The same number (1×105) of 2f/1f- and 1f/1f-ECs suspended in chemically defined growth factor- and serum-free ECM containing bFGF (50 ng/ml) and various concentrations of BMP-9 (0, 1, 5, and 20 ng/ml) were seeded onto the Matrigel in 24-well plates. A, B. Representative images of the tube-like network of 2f/1f (A) and 1f/1f (B) pECs at 3, 6, 9, 12, 24, and 48 hrs after plating. C, D. Histogram showing the total tubular lengths of 2f/1f (C) and 1f/1f (D) ECs. Tubular lengths tended to be lower at all time points for 5 and 20 ng/ml of BMP-9 treated 2f/1f-ECs, which reached a statistically significant level at 24 and 48 hours (C), whereas no such a trend was observed in 1f/1f-ECs (D). *P<0.05.
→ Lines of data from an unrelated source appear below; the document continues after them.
Lemma touched_refl ps m : touched ps m m.
Proof. by intros x _. Qed.
Lemma touched_trans ps qs rs m1 m2 m3 :
  touched ps m1 m2 -> touched qs m2 m3 -> ps ⊆ rs -> qs ⊆ rs -> touched rs m1 m3.
Proof.
  intros H1 H2 Hp Hq x Hx. rewrite H2, H1; [done|..]; intros p Hw; apply Hx; auto.
Qed.
Lemma touched_mono ps qs m m' : touched ps m m' -> ps ⊆ qs -> touched qs m m'.
Proof. intros H Hs x Hx. apply H. intros p Hp. apply Hx. by apply Hs. Qed.
Lemma touched_same ps m m' p :
  touched ps m m' -> (forall q, q ∈ ps -> good_page kend q) -> good_page kend p -> p ∉ ps -> same_on p m m'.
Proof.
  intros H Hg Hp Hn x Hx. apply H. intros q Hq Hx'. apply Hn.
  by rewrite (pages_disjoint kend p q x Hp (Hg q Hq) Hx Hx').
Qed.
Lemma touched_store ps p k m v : p ∈ ps -> 0 <= k < 1024 -> touched ps m (store32 m (p + 4 * k) v).
Proof.
  intros Hp Hk x Hx. apply store32_out. intros Hr. apply (Hx p Hp). unfold in_page, PGSIZE. lia.
Qed.
Lemma touched_memset p c m : touched [p] m (memset m p c PGSIZE).
Proof.
  intros x Hx. rewrite memset_at by (unfold PGSIZE; lia). rewrite bool_decide_eq_false_2; [done|].
  intros Hr. apply (Hx p); [by left|]. exact Hr.
Qed.
Lemma memset_zero_load m p k : 0 <= k < 1024 -> load32 (memset m p 0 PGSIZE) (p + 4 * k) = 0.
Proof.
  intros Hk. unfold load32. rewrite !memset_at by (unfold PGSIZE; lia).
  rewrite !bool_decide_eq_true_2 by (unfold PGSIZE; lia). done.
Qed.

(** ** [walkpgdir] *)

(** Pages move from the free list to the tables. *)
Definition grows (tabs : gmap Z Z) (l : list Z) (tabs' : gmap Z Z) (l' : list Z) : Prop :=
  tabs ⊆ tabs' /\ vals tabs' ++ l' ≡ₚ vals tabs ++ l.
Lemma grows_refl tabs l : grows tabs l tabs l.
Proof. by split. Qed.
Lemma grows_trans t1 l1 t2 l2 t3 l3 : grows t1 l1 t2 l2 -> grows t2 l2 t3 l3 -> grows t1 l1 t3 l3.
Proof. intros [H1 P1] [H2 P2]. split; [by transitivity t2|by rewrite P2]. Qed.

Definition same_ptes (m : mem) (tabs : gmap Z Z) (m' : mem) (tabs' : gmap Z Z) : Prop :=
  forall v, 0 <= v < 2 ^ 20 -> pte_of m' tabs' v = pte_of m tabs v.

Lemma V2P_flags t : good_page kend t ->
  Z.lor (Z.lor (Z.lor (V2P t) PTE_P) PTE_W) PTE_U = V2P t + 7.
Proof.
  intros H. destruct (V2P_good t H) as (_ & Hr & Hm). rewrite <- !Z.lor_assoc.
  change (Z.lor PTE_P (Z.lor PTE_W PTE_U)) with 7. apply (lor_low _ _ 12); [lia|done|lia].
Qed.

Lemma vspace_alloc s t l d tabs i :
  vspace s (t :: l) d tabs -> tabs !! i = None -> 0 <= i < 1024 ->
  forall s', kmem_ok kend s' l -> k_mem s' = store32 (memset (k_mem s) t 0 PGSIZE) (d + 4 * i) (V2P t + 7) ->
  vspace s' l d (<[i := t]> tabs) /\ grows tabs (t :: l) (<[i := t]> tabs) l /\
  same_ptes (k_mem s) tabs (k_mem s') (<[i := t]> tabs) /\ touched [d; t] (k_mem s) (k_mem s').
Proof.
  intros H Hi Hr s' Hk Em. pose proof (vspace_sep _ _ _ _ H) as (Hdl & Htabs & _).
  assert (Hgt : good_page kend t) by (apply (ko_page _ _ _ (vs_kmem _ _ _ _ H)); by left).
  assert (Hgd : good_page kend d) by (apply (vs_good _ _ _ _ H); by left).
  assert (Htd : t <> d) by (intros ->; apply Hdl; by left).
  assert (HT : touched [d; t] (k_mem s) (k_mem s')).
  { rewrite Em. eapply (touched_trans [t] [d]); [apply touched_memset|apply touched_store; [by left|done]|set_solver..]. }
  assert (Hst : same_on t (memset (k_mem s) t 0 PGSIZE) (k_mem s')).
  { rewrite Em. eapply (touched_same [d]); [apply touched_store; [by left|done]| |done|set_solver].
    intros q ->%list_elem_of_singleton. done. }
  assert (Hsame : forall p, p ∈ vals tabs -> same_on p (k_mem s) (k_mem s')).
  { intros p (j & Hj)%elem_of_vals. destruct (Htabs _ _ Hj) as (? & Hnt & ?).
    eapply touched_same; [exact HT| |done|set_solver]. intros q. rewrite !elem_of_cons, elem_of_nil. naive_solver. }
  assert (Hpte : same_ptes (k_mem s) tabs (k_mem s') (<[i := t]> tabs)).
  { intros v Hv. unfold pte_of. destruct (decide (v / 1024 = i)) as [E|E].
    - rewrite E, lookup_insert_eq, Hi. rewrite (same_load t _ _ _ Hst) by (apply Z.mod_pos_bound; lia).
      apply memset_zero_load, Z.mod_pos_bound. lia.
    - rewrite lookup_insert_ne by done. destruct (tabs !! (v / 1024)) as [t'|] eqn:E'; [|done].
      apply same_load; [apply Hsame, elem_of_vals; eauto|apply Z.mod_pos_bound; lia]. }
  assert (HP : vals (<[i := t]> tabs) ++ l ≡ₚ vals tabs ++ t :: l).
  { rewrite (vals_insert _ _ _ Hi). simpl. by rewrite Permutation_middle. }
  split_and!; [split|split|..]; try done.
  - rewrite HP. exact (vs_nodup _ _ _ _ H).
  - intros v. rewrite elem_of_cons, (vals_insert _ _ _ Hi), elem_of_cons. intros [->|[->|Hv]]; [done..|].
    apply (vs_good _ _ _ _ H). by right.
  - intros j t'. rewrite lookup_insert. case_decide as E; [by intros _; subst|]. apply (vs_dom _ _ _ _ H).
  - intros j Hj. rewrite Em. destruct (decide (j = i)) as [->|Hne].
    + rewrite load32_store32, lookup_insert_eq. apply u32_id. destruct (V2P_good t Hgt). lia.
    + rewrite lookup_insert_ne by done. rewrite <- (vs_pde _ _ _ _ H j Hj).
      transitivity (load32 (memset (k_mem s) t 0 PGSIZE) (d + 4 * j)).
      * apply load32_ext. intros x Hx. apply store32_out. lia.
      * apply (same_load d); [|done]. eapply (touched_same [t]); [apply touched_memset| |done|set_solver].
        intros q ->%list_elem_of_singleton. done.
  - intros v Hv. rewrite (Hpte v Hv). by apply (vs_word _ _ _ _ H).
  - by apply insert_subseteq.
Qed.

(** With [alloc], [walkpgdir] returns the entry's address, or 0 when a table
    is missing and no page is free. *)
Lemma walk_true s l d tabs va : vspace s l d tabs -> 0 <= va < 2 ^ 32 ->
  wp (walkpgdir d va true) s (fun r s' =>
    (r = 0 /\ l = [] /\ tabs !! (va / 2 ^ 22) = None /\ k_mem s' = k_mem s /\ vspace s' [] d tabs) \/
    exists t tabs' l', r = t + 4 * (va / 4096 mod 1024) /\ tabs' !! (va / 2 ^ 22) = Some t /\
      vspace s' l' d tabs' /\ grows tabs l tabs' l' /\ same_ptes (k_mem s) tabs (k_mem s') tabs' /\
      touched (d :: vals tabs') (k_mem s) (k_mem s') /\
      (forall i, is_Some (tabs' !! i) <-> is_Some (tabs !! i) \/ i = va / 2 ^ 22)).
Proof.
  intros H Hva. destruct (tabs !! (va / 2 ^ 22)) as [t|] eqn:Et.
  { eapply wp_done; [by eapply walk_hit|]. right. exists t, tabs, l. split_and!; try done.
    intros i. split; [by left|]. intros [?| ->]; [done|by eauto]. }
  assert (Hi : 0 <= va / 2 ^ 22 < 1024) by (split; [apply Z.div_pos; lia|apply Z.div_lt_upper_bound; lia]).
  pose proof (vs_pde _ _ _ _ H _ Hi) as He. rewrite Et in He.
  unfold walkpgdir. rewrite PDX_eq, PTX_eq by done. wp_step. unfold kload. wp_step. rewrite He. change (has_flag 0 PTE_P) with false. cbv iota. cbn [negb].
  wp_step. eapply wp_mono; [apply (kalloc_spec kend _ _ (vs_kmem _ _ _ _ H))|]. intros r s1 (Em & _ & Hr).
  destruct l as [|t l].
  - destruct Hr as [-> Hk]. simpl. wp_step. left. split_and!; try done.
    eapply vspace_frame; [exact H|done|apply H|]. intros p _ x _. by rewrite Em.
  - destruct Hr as [-> Hk]. assert (Hgt : good_page kend t) by (apply (ko_page _ _ _ (vs_kmem _ _ _ _ H)); by left).
    rewrite (good_ne_0 _ Hgt). rewrite V2P_flags by done. unfold kmemset, kstore. wp_steps. right.
    pose proof (vspace_sep _ _ _ _ H) as (Hdl & _).
    pose proof (ko_nodup _ _ _ (vs_kmem _ _ _ _ H)) as [Htl _]%NoDup_cons.
    destruct (vspace_alloc s t l d tabs (va / 2 ^ 22) H Et Hi
      (set_mem (store32 (memset (k_mem s1) t 0 PGSIZE) (d + 4 * (va / 2 ^ 22)) (V2P t + 7)) s1)) as (H1 & H2 & H3 & H4).
    + apply kmem_ok_write; [done|]. intros v Hv. eapply (touched_same [d; t]).
      * eapply (touched_trans [t] [d]); [apply touched_memset|apply touched_store; [by left|done]|set_solver..].
      * intros q. rewrite !elem_of_cons, elem_of_nil. pose proof (vs_good _ _ _ _ H d). set_solver.
      * by apply (ko_page _ _ _ Hk).
      * set_solver.
    + simpl. by rewrite Em.
    + exists t, (<[va / 2 ^ 22 := t]> tabs), l. split_and!; try done; [by rewrite lookup_insert_eq|..].
      * eapply touched_mono; [exact H4|]. intros q. rewrite (vals_insert _ _ _ Et). set_solver.
      * intros i. rewrite lookup_insert. case_decide; [subst; split; [by right|by eauto]|]. split; [by left|]. by intros [?| ->].
Qed.

(** ** Writing an entry *)

Definition set_pte (m : mem) (t v e : Z) : mem := store32 m (t + 4 * (v mod 1024)) e.

Lemma vspace_set s l d tabs v t e :
  vspace s l d tabs -> tabs !! (v / 1024) = Some t -> 0 <= v < 2 ^ 20 -> 0 <= e < 2 ^ 32 ->
  vspace (set_mem (set_pte (k_mem s) t v e) s) l d tabs /\
  (forall w, 0 <= w < 2 ^ 20 ->
     pte_of (set_pte (k_mem s) t v e) tabs w = if decide (w = v) then e else pte_of (k_mem s) tabs w) /\
  touched [t] (k_mem s) (set_pte (k_mem s) t v e).
Proof.
  intros H Ht Hv He. pose proof (vspace_sep _ _ _ _ H) as (Hdl & Htabs & Hinj). destruct (Htabs _ _ Ht) as (Htd & Htl & Hgt).
  assert (Hm : 0 <= v mod 1024 < 1024) by (apply Z.mod_pos_bound; lia).
  assert (HT : touched [t] (k_mem s) (set_pte (k_mem s) t v e)) by (apply touched_store; [by left|done]).
  assert (Hsame : forall p, good_page kend p -> p <> t -> same_on p (k_mem s) (set_pte (k_mem s) t v e)).
  { intros p Hp Hne. eapply touched_same; [exact HT| |done|set_solver]. by intros q ->%list_elem_of_singleton. }
  assert (Hpte : forall w, 0 <= w < 2 ^ 20 ->
    pte_of (set_pte (k_mem s) t v e) tabs w = if decide (w = v) then e else pte_of (k_mem s) tabs w).
  { intros w Hw. case_decide as E.
    - subst w. unfold pte_of. rewrite Ht. unfold set_pte. rewrite load32_store32. by apply u32_id.
    - unfold pte_of. destruct (tabs !! (w / 1024)) as [t'|] eqn:Et; [|done].
      destruct (decide (t' = t)) as [->|Hne].
      + assert (Hdiv : w / 1024 = v / 1024) by by eapply Hinj.
        apply load32_ext. intros x Hx. apply store32_out. intros Hx'.
        apply E. rewrite (Z_div_mod_eq_full w 1024), (Z_div_mod_eq_full v 1024). lia.
      + apply (same_load t'); [|apply Z.mod_pos_bound; lia]. apply Hsame; [|done]. by eapply Htabs. }
  split_and!; [|done..]. split.
  - apply kmem_ok_write; [apply H|]. intros w Hw. apply Hsame; [by apply (ko_page _ _ _ (vs_kmem _ _ _ _ H))|congruence].
  - apply H.
  - apply H.
  - apply H.
  - intros i Hi. rewrite <- (vs_pde _ _ _ _ H) by done. apply (same_load d); [|done].
    apply Hsame; [apply (vs_good _ _ _ _ H); by left|done].
  - intros w Hw. simpl. rewrite Hpte by done. case_decide; [done|by apply (vs_word _ _ _ _ H)].
Qed.

Lemma page_index v : 0 <= v < 2 ^ 20 ->
  0 <= 4096 * v < 2 ^ 32 /\ 4096 * v / 2 ^ 22 = v / 1024 /\ 4096 * v / 4096 mod 1024 = v mod 1024.
Proof.
  intros H. split; [lia|]. rewrite (Z.mul_comm 4096), Z.div_mul by lia. split; [|done].
  change (2 ^ 22) with (4096 * 1024). rewrite <- Z.div_div by lia. by rewrite Z.div_mul by lia.
Qed.

Lemma tab_ne_0 s l d tabs i t v : vspace s l d tabs -> tabs !! i = Some t -> 0 <= v -> (t + 4 * (v mod 1024) =? 0) = false.
Proof.
  intros H Ht Hv. pose proof (vspace_sep _ _ _ _ H) as (_ & Htabs & _). destruct (Htabs _ _ Ht) as (_ & _ & Hg%good_range).
  apply Z.eqb_neq. pose proof (Z.mod_pos_bound v 1024). lia.
Qed.

(** ** [mappages] *)

(** The entry for the [k]th page. *)
Definition entry (pa perm k : Z) : Z := Z.lor (Z.lor (u32 (pa + PGSIZE * k)) perm) PTE_P.

Lemma lor_range a b k : 0 <= a < 2 ^ k -> 0 <= b < 2 ^ k -> 0 <= k -> 0 <= Z.lor a b < 2 ^ k.
Proof.
  intros Ha Hb Hk. assert (H0 : 0 <= Z.lor a b) by (apply Z.lor_nonneg; lia). split; [done|].
  destruct (decide (Z.lor a b = 0)) as [->|]; [lia|]. apply Z.log2_lt_pow2; [lia|].
  rewrite Z.log2_lor by lia.
  assert (Hlog : forall x, 0 <= x < 2 ^ k -> Z.log2 x < k \/ k = 0).
  { intros x Hx. destruct (decide (x = 0)) as [->|].
    - destruct (decide (k = 0)); [by right|]. left. simpl. lia.
    - left. apply Z.log2_lt_pow2; lia. }
  destruct (Hlog a Ha), (Hlog b Hb); subst; simpl in *; try lia.
  all: assert (a = 0) by lia; assert (b = 0) by lia; by subst.
Qed.
Lemma entry_range pa perm k : 0 <= perm < 4096 -> 0 <= entry pa perm k < 2 ^ 32.
Proof.
  intros Hp. unfold entry. apply lor_range; [|unfold PTE_P; lia|lia]. apply lor_range; [|lia|lia]. apply u32_range.
Qed.

(** What mapping [j] pages from page [v] on does. *)
Record mapped (s : kmem) (tabs : gmap Z Z) (l : list Z) (d v j pa perm : Z)
    (s' : kmem) (tabs' : gmap Z Z) (l' : list Z) : Prop := mk_mapped {
  mp_space : vspace s' l' d tabs';
  mp_grows : grows tabs l tabs' l';
  mp_pte : forall w, 0 <= w < 2 ^ 20 -> pte_of (k_mem s') tabs' w =
    if decide (v <= w < v + j) then entry pa perm (w - v) else pte_of (k_mem s) tabs w;
  mp_touched : touched (d :: vals tabs') (k_mem s) (k_mem s');
  mp_dom : forall i, is_Some (tabs' !! i) <-> is_Some (tabs !! i) \/ exists w, v <= w < v + j /\ i = w / 1024
}.

Lemma vals_subseteq tabs tabs' : tabs ⊆ tabs' -> vals tabs ⊆ vals tabs'.
Proof. intros H x (i & Hi)%elem_of_vals. apply elem_of_vals. exists i. by eapply lookup_weaken. Qed.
https://doi.org/10.1371/journal.pone.0063138.g003

Blunting of the Anti-angiogenic Effects of BMP-9 in 1f/1f-ECs

Recent biochemical studies have shown that BMP-9 is a specific ligand of ALK1 [17], [45]. BMP-9 displays anti-angiogenic activities – e.g., inhibiting the growth and migration of ECs [17], [37] – although it also shows pro-angiogenic activities in some other conditions [36]. We investigated whether the activities of BMP-9 were affected in the 1f/1f-ECs. 2f/1f- and 1f/1f-ECs were seeded onto the Matrigel in the chemically defined ECM containing bFGF (50 ng/ml) in combination with various concentrations of BMP-9 (0, 1, 5, and 20 ng/ml). Tubular networks in the 2f/1f-ECs had more rapid regression as shown by shorter total tube length in response to BMP-9 at 5 ng/ml and 20 ng/ml (Figure 3A and 3C), demonstrating the anti-angiogenic activity of BMP-9 under these conditions. In contrast, this anti-angiogenic activity of BMP-9 appeared to be blunted in the 1f/1f-ECs (Figure 3B and 3D). These data demonstrate that ALK1 is crucial for mediating the anti-angiogenic activities of BMP-9 in the Matrigel assay.

Impairment of BMP9-mediated SMAD1/5/8 Phosphorylation in Both 2f/1f- and 1f/1f-pECs

ALK1 phosphorylates SMAD1/5/8 in response to BMP-9 [17], [37]. Although it has not been clearly shown for ALK1, TGF-β/BMP signals can be transduced through SMAD-independent pathways, such as MAPK or PI3/AKT pathways [12][14]. In order to determine the extent to which the SMAD-dependent signaling pathway acts as a downstream mediator of ALK1 in the regulation of angiogenesis, levels of SMAD phosphorylation were analyzed in 2f/1f- and 1f/1f-ECs with the application of various concentrations of BMP-9 (0, 0.1, 0.5, 1, 5, and 20 ng/ml) treatments.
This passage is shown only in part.